Filter the entries for the word "planner". Copy each line in which it occurs.
(Beginning of PROVIDED MATERIAL)
(** * Chain inscription planner and signer

    A shallow embedding of [inscribe_chain.ts] of the coin-bitcoin package:
    the envelope builder ([createInscriptionTxCtxData]), the chain layout
    planner ([buildEnhancedInscriptionChains]), the chain assembler
    ([buildSingleUtxoChain]), the fee and change estimator
    ([estimateFeeAndOutput]), the signer ([signTx], [signAllTransactions])
    and the result packager ([inscribeChain]).

    Conventions of the embedding.
    - Satoshi amounts, fees and virtual sizes are integers ([Z]); a fee
      rate is a rational ([Q]), so [Math.ceil (vsize * feeRate)] is the
      exact ceiling.  The estimator's [changeAmount] is a number that can
      also be [-Infinity] ([jsnum]).
    - A [Buffer] is a list of bytes; [tx.clone ()] is the identity, since
      values are immutable here.
    - [throw new Error (msg)] is [throw (mkError msg)]; the methods of the
      tool run in a state-and-error monad [M] over the tool instance
      ([this]) and the position in the stream of random draws.
    - The functions imported from the serialization, key and hashing
      modules are the fields of the class [Externals]. *)

From Stdlib Require Import String Ascii DecimalString.
From Stdlib Require Import ZArith QArith Qround List Bool Lia.
Import ListNotations.
Close Scope Q_scope.
Local Open Scope nat_scope.

Set Implicit Arguments.

(** ** Buffers *)

Definition Buffer := list Byte.byte.

Module Buffer_.
(** [Buffer.alloc n] *)
Definition alloc (n : nat) : Buffer := repeat Byte.x00 n.

(** [Buffer.from (s)] for a string: its bytes. *)
Definition from (s : string) : Buffer := list_byte_of_string s.

(** [b.slice (i, j)] for [0 <= i]. *)
Definition slice (b : Buffer) (i j : nat) : Buffer := firstn (j - i) (skipn i b).

(** [b.toString ('hex')] is a field of [Externals] below. *)

(** [a.equals (b)] *)
Fixpoint equals (a b : Buffer) : bool :=
  match a, b with
  | [], [] => true
  | x :: a', y :: b' => Byte.eqb x y && equals a' b'
  | _, _ => false
  end.
End Buffer_.

(** ** Numbers and their rendering in template strings *)

Inductive jsnum : Type :=
| Num (z : Z)
| NegInfinity.

Definition show_Z (z : Z) : string := NilZero.string_of_int (Z.to_int z).
Definition show_nat (n : nat) : string := NilZero.string_of_uint (Nat.to_uint n).
Definition show_jsnum (x : jsnum) : string :=
  match x with
  | Num z => show_Z z
  | NegInfinity => "-Infinity"
  end.

(** ** Errors *)

Record Error : Type := mkError { message : string }.

Definition Result (A : Type) : Type := (Error + A)%type.

Definition ok {A} (a : A) : Result A := inr a.
Definition fail {A} (msg : string) : Result A := inl (mkError msg).

Definition rbind {A B} (r : Result A) (k : A -> Result B) : Result B :=
  match r with
  | inl e => inl e
  | inr a => k a
  end.

Declare Scope result_scope.
Delimit Scope result_scope with result.
Notation "x <- c ;; k" := (rbind c (fun x => k))
  (at level 61, c at next level, right associativity) : result_scope.

(** [xs.map (f)] where [f] may throw: the first exception wins. *)
Fixpoint rmap {A B} (f : A -> Result B) (xs : list A) : Result (list B) :=
  match xs with
  | [] => ok []
  | x :: xs' =>
      match f x with
      | inl e => inl e
      | inr y =>
          match rmap f xs' with
          | inl e => inl e
          | inr ys => ok (y :: ys)
          end
      end
  end.

(** ** Transactions (the part of [bitcoin.Transaction] the tool touches) *)

Module Input.
Record t : Type := mk {
  hash : Buffer;
  index : nat;
  script : Buffer;
  sequence : Z;
  witness : list Buffer
}.
Definition set_witness (w : list Buffer) (i : t) : t :=
  mk (hash i) (index i) (script i) (sequence i) w.
Definition set_script (s : Buffer) (i : t) : t :=
  mk (hash i) (index i) s (sequence i) (witness i).
End Input.

Module Output.
Record t : Type := mk {
  script : Buffer;
  value : Z
}.
Definition set_value (v : Z) (o : t) : t := mk (script o) v.
End Output.

Record Transaction : Type := mkTransaction {
  version : Z;
  locktime : Z;
  ins : list Input.t;
  outs : list Output.t
}.

(** [new bitcoin.Transaction ()] *)
Definition newTransaction : Transaction := mkTransaction 1 0 [] [].

Definition set_version (v : Z) (tx : Transaction) : Transaction :=
  mkTransaction v (locktime tx) (ins tx) (outs tx).
Definition set_ins (i : list Input.t) (tx : Transaction) : Transaction :=
  mkTransaction (version tx) (locktime tx) i (outs tx).
Definition set_outs (o : list Output.t) (tx : Transaction) : Transaction :=
  mkTransaction (version tx) (locktime tx) (ins tx) o.

(** [tx.addInput (hash, index, sequence)] *)
Definition addInput (h : Buffer) (idx : nat) (seq : Z) (tx : Transaction) : Transaction :=
  set_ins (ins tx ++ [Input.mk h idx [] seq []]) tx.

(** [tx.addOutput (script, value)] *)
Definition addOutput (s : Buffer) (v : Z) (tx : Transaction) : Transaction :=
  set_outs (outs tx ++ [Output.mk s v]) tx.

(** [l[i] = f (l[i])], nothing when [i] is out of range. *)
Fixpoint update_nth {A} (i : nat) (f : A -> A) (l : list A) : list A :=
  match l, i with
  | [], _ => []
  | x :: l', O => f x :: l'
  | x :: l', S i' => x :: update_nth i' f l'
  end.

(** [l.splice (i, 1)] *)
Fixpoint splice1 {A} (i : nat) (l : list A) : list A :=
  match l, i with
  | [], _ => []
  | _ :: l', O => l'
  | x :: l', S i' => x :: splice1 i' l'
  end.

(** [l.slice (i, j)] for [0 <= i]. *)
Definition slice {A} (l : list A) (i j : nat) : list A := firstn (j - i) (skipn i l).

(** [l.pop ()] (the list that remains) *)
Definition pop {A} (l : list A) : list A := removelast l.

(** ** Request and result types *)

Inductive Network : Type := bitcoin | testnet | regtest.

Definition Network_eqb (a b : Network) : bool :=
  match a, b with
  | bitcoin, bitcoin | testnet, testnet | regtest, regtest => true
  | _, _ => false
  end.

Inductive AddressType : Type :=
| legacy | segwit_native | segwit_nested | segwit_taproot.

Inductive Body : Type :=
| BodyString (s : string)
| BodyBuffer (b : Buffer).

Module InscriptionData.
Record t : Type := mk {
  contentType : string;
  body : Body;
  revealAddr : string
}.
End InscriptionData.

Module PrevOutput.
Record t : Type := mk {
  txId : string;
  vOut : nat;
  amount : Z;
  address : string;
  privateKey : string;
  publicKey : option string
}.
End PrevOutput.

Module InscriptionRequest.
Record t : Type := mk {
  commitTxPrevOutputList : list PrevOutput.t;
  commitFeeRate : Q;
  revealFeeRate : Q;
  inscriptionDataList : list InscriptionData.t;
  revealOutValue : Z;
  changeAddress : string;
  minChangeValue : option Z
}.
End InscriptionRequest.

Module TxOut.
Record t : Type := mk {
  pkScript : Buffer;
  value : Z
}.
End TxOut.

Module InscriptionTxCtxData.
Record t : Type := mk {
  privateKey : Buffer;
  inscriptionScript : Buffer;
  commitTxAddress : string;
  commitTxAddressPkScript : Buffer;
  witness : list Buffer;
  hash : Buffer;
  revealTxPrevOutput : TxOut.t;
  revealPkScript : Buffer
}.
Definition set_commitTxAddressPkScript (s : Buffer) (c : t) : t :=
  mk (privateKey c) (inscriptionScript c) (commitTxAddress c) s (witness c)
     (hash c) (revealTxPrevOutput c) (revealPkScript c).
End InscriptionTxCtxData.

Module OutputInfo.
Record t : Type := mk {
  pkScriptHex : string;
  value : Z
}.
End OutputInfo.

Module LastTxInfo.
Record t : Type := mk {
  txId : string;
  hex : string;
  fee : Z;
  inputTxId : string;
  inputVout : nat;
  inputValue : Z;
  outputs : list OutputInfo.t;
  signingPrivateKeyWIF : string;
  finalChangeAddress : string;
  network : Network;
  revealOutValue : Z;
  minChangeValue : Z;
  prevInputPkScriptHex : string;
  revealPkScriptHex : string;
  finalChangePkScriptHex : string;
  tapScriptTreeHashHex : string;
  networkType : string
}.
End LastTxInfo.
(End of PROVIDED MATERIAL)
▸ EXPECTED ANSWER:
(** * Chain inscription planner and signer
    planner ([buildEnhancedInscriptionChains]), the chain assembler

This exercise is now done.